→ **The problem**: In the entries that follow, find the line containing "SpecFloat.S754_finite false 7205759403792794 (-55);", then output exactly every line from the first through that one.

==== Records for this exercise

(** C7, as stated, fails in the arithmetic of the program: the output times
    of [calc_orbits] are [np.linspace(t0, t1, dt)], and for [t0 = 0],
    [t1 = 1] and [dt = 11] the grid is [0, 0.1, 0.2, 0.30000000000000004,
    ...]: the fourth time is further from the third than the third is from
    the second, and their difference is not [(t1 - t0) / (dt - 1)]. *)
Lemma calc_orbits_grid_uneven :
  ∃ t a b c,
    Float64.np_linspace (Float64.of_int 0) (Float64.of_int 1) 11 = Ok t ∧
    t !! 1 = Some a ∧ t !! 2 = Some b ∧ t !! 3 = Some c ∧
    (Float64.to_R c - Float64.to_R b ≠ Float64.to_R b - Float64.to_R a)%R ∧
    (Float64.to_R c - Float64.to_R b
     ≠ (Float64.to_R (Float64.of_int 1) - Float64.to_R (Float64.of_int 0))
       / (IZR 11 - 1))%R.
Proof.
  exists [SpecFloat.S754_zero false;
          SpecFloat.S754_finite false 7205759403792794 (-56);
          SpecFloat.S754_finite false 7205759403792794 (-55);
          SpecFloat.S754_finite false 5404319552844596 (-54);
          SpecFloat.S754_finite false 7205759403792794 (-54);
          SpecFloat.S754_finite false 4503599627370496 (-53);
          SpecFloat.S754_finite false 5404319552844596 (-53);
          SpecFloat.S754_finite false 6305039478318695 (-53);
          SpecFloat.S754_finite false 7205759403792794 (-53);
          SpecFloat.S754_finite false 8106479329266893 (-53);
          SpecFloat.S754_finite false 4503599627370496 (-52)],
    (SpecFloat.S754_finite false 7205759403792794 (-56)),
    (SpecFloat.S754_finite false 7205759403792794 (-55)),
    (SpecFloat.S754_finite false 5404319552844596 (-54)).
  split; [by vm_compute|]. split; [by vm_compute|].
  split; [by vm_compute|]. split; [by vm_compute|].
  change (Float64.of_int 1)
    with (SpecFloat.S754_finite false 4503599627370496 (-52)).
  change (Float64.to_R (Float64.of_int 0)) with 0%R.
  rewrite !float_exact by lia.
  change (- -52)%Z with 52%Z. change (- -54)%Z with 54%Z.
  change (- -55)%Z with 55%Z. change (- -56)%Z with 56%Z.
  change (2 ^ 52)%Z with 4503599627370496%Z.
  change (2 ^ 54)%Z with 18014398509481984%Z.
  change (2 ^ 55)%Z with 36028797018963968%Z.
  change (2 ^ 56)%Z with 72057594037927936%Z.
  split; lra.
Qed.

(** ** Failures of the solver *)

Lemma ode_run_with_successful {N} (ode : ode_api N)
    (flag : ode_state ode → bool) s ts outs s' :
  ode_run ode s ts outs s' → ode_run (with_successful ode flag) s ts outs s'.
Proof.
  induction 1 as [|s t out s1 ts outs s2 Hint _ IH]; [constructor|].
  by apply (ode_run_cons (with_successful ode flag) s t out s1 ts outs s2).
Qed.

========

→ **Answer section**:
(** C7, as stated, fails in the arithmetic of the program: the output times
    of [calc_orbits] are [np.linspace(t0, t1, dt)], and for [t0 = 0],
    [t1 = 1] and [dt = 11] the grid is [0, 0.1, 0.2, 0.30000000000000004,
    ...]: the fourth time is further from the third than the third is from
    the second, and their difference is not [(t1 - t0) / (dt - 1)]. *)
Lemma calc_orbits_grid_uneven :
  ∃ t a b c,
    Float64.np_linspace (Float64.of_int 0) (Float64.of_int 1) 11 = Ok t ∧
    t !! 1 = Some a ∧ t !! 2 = Some b ∧ t !! 3 = Some c ∧
    (Float64.to_R c - Float64.to_R b ≠ Float64.to_R b - Float64.to_R a)%R ∧
    (Float64.to_R c - Float64.to_R b
     ≠ (Float64.to_R (Float64.of_int 1) - Float64.to_R (Float64.of_int 0))
       / (IZR 11 - 1))%R.
Proof.
  exists [SpecFloat.S754_zero false;
          SpecFloat.S754_finite false 7205759403792794 (-56);
          SpecFloat.S754_finite false 7205759403792794 (-55);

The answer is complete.